ケース2: 偽因子が使われておらず、かつ、中心点も反復されていない場合

このケースでは、モデルに依存しない誤差分散の推定値は存在しません。有効でない主効果をもとに計算された誤差分散の推定値に対して、主効果を順番に検定していきます。主効果がm個あるとしましょう。

1. YMEを応答として使用し、効果の推定値の絶対値を大きい順に並べます。

2. 1 i < mとし、i番目に大きい効果の絶対値を検証するには、その効果、およびそれより大きい絶対値を持つ効果すべてを考慮に入れたモデルから計算した残差平方和を使用します。

3. 最小のp値を持つモデルに含まれている効果が有効であると見なされます。

4. こうして有効な主効果を特定した後、有効でない主効果の変動を、誤差分散の推定値の計算に用います。この時も、YMEを応答として使用します。
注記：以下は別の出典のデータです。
Lemma comprehension_inv (A B : Type) (f : A -> result B) (xs : list A)
  (ys : list B) :
  comprehension f xs = Ok ys -> Forall2 (fun x y => f x = Ok y) xs ys.
Proof.
  revert ys. induction xs as [| x xs IH]; intros ys Hc.
  - injection Hc as <-. constructor.
  - cbn [comprehension] in Hc. invert_ok. constructor; [assumption |].
    apply IH. assumption.
Qed.

Lemma Forall2_len (A B : Type) (Q : A -> B -> Prop) (xs : list A) (ys : list B) :
  Forall2 Q xs ys -> len ys = len xs.
Proof. intros HQ. unfold len. apply Forall2_length in HQ. lia. Qed.


(** ** The scripted generator keeps the contract of [sample] *)

Lemma rotate_perm (A : Type) (n : nat) (l : list A) : Permutation (rotate n l) l.
Proof.
  unfold rotate. rewrite Permutation_app_comm, firstn_skipn. reflexivity.
Qed.

Lemma firstn_incl (A : Type) (n : nat) (l : list A) : incl (firstn n l) l.
Proof.
  intros x Hin. rewrite <- (firstn_skipn n l). apply in_or_app. left. exact Hin.
Qed.

Lemma firstn_NoDup (A : Type) (n : nat) (l : list A) : NoDup l -> NoDup (firstn n l).
Proof.
  intros Hl. rewrite <- (firstn_skipn n l) in Hl.
  apply NoDup_app_remove_r in Hl. exact Hl.
Qed.

#[export] Instance tape_spec : RandomSpec tape.
Proof.
  split.
  - intros pop k g Hk. cbn. unfold tape_sample.
    destruct (Z.ltb_spec k 0); [reflexivity |].
    destruct (Z.ltb_spec (len pop) k); [reflexivity | lia].
  - intros pop k g Hk. cbn. unfold tape_sample.
    destruct (Z.ltb_spec k 0); [lia |].
    destruct (Z.ltb_spec (len pop) k); [lia |]. cbn [orb].
    destruct (picks g) as [| p ps].
    + eexists _, _. split; [reflexivity |]. split; [| split].
      * unfold len in *. rewrite length_firstn. lia.
      * apply firstn_incl.
      * apply firstn_NoDup.
    + eexists _, _. split; [reflexivity |]. split; [| split].
      * unfold len in *. rewrite length_firstn.
        rewrite (Permutation_length (rotate_perm Z p pop)). lia.
      * intros x Hin. apply firstn_incl in Hin.
        eapply Permutation_in; [apply rotate_perm | exact Hin].
      * intros Hnd. apply firstn_NoDup.
        eapply Permutation_NoDup; [symmetry; apply rotate_perm | exact Hnd].
Qed.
メモ: この「決定的スクリーニングのあてはめ」のケース2の処理が成立するには、有効な主効果と有効でない主効果が少なくとも1つずつ必要になります。有効な主効果がなかったり、すべての主効果が有効であったりした場合は、上述の説明とは異なった方法で主効果の組み合わせが特定されます。

ステージ2の手法

ステージ2で考慮される因子は、強い親子関係のオプションに左右されます。強い親子関係が選択されている場合、ステージ1で有効だと判断された主効果を含む2次効果のみが検討されます。ステージ2での手法は、ステージ1で有効だと判断された主効果の数によって決まります。

ケース1: 有効な主効果が7個以下

ステージ2では、特定の基準が満たされるまで2次効果を追加していきます。この処理では、ステージ1のRMSEに対するステージ2のRMSEの比が指定の閾値を上回っていれば、モデルに2次効果を加えていく処理を続けます。比が閾値以下になった時点で、モデルに2次効果を追加していく処理を終了します。デフォルトの閾値は1です。閾値が低ければ低いほど、有効だと判断される項の数が多くなります。

メモ: RMSE比の閾値を1以外に設定するには、「決定的スクリーニングのあてはめ」の赤い三角ボタンのメニューから[ステージ2の比を設定]を選択します。

ステージ2:

誤差の自由度が1の場合、p値に対する閾値は0.20です。

誤差の自由度が2の場合、p値に対する閾値は0.10です。

誤差の自由度が3以上の場合、p値に対する閾値は0.05です。

ユーザが指定した場合には、その指定したp値が閾値になります。

1. まず、ステージ1の誤差推定値をもとに、Y2ndの変動を検定し、2次効果に起因する変動があるかどうかを調べます。

この検証のp値が閾値より大きい場合には、応答に影響している2次効果(有効な2次効果)はないものとして、この時点で処理を終了します。

2. この検証のp値が閾値以下である場合は、サイズkk = 1,2,3,...)のモデルを、k = 1から順にあてはめていきます。

3. kについて、サイズkの組み合わせにおいて、RMSEが最小となる組み合わせを取り出します。そして、そのRMSEを、ステージ1のRMSEと比べます。

4. サイズkの組み合わせにおいて、ステージ1のRMSEに対するステージ2のRMSEの比が、比に対して指定した閾値より小さくなっている場合は、次の処理を行います。

5. 処理を終了したkよりも1つ前の組み合わせが、有効な2次効果と見なされます。

ケース2: 有効な主効果が8個以上

ステージ1で8個以上の主効果が有効だと判断された場合、ステージ2では、変数増加法を使って2次項が選択されます。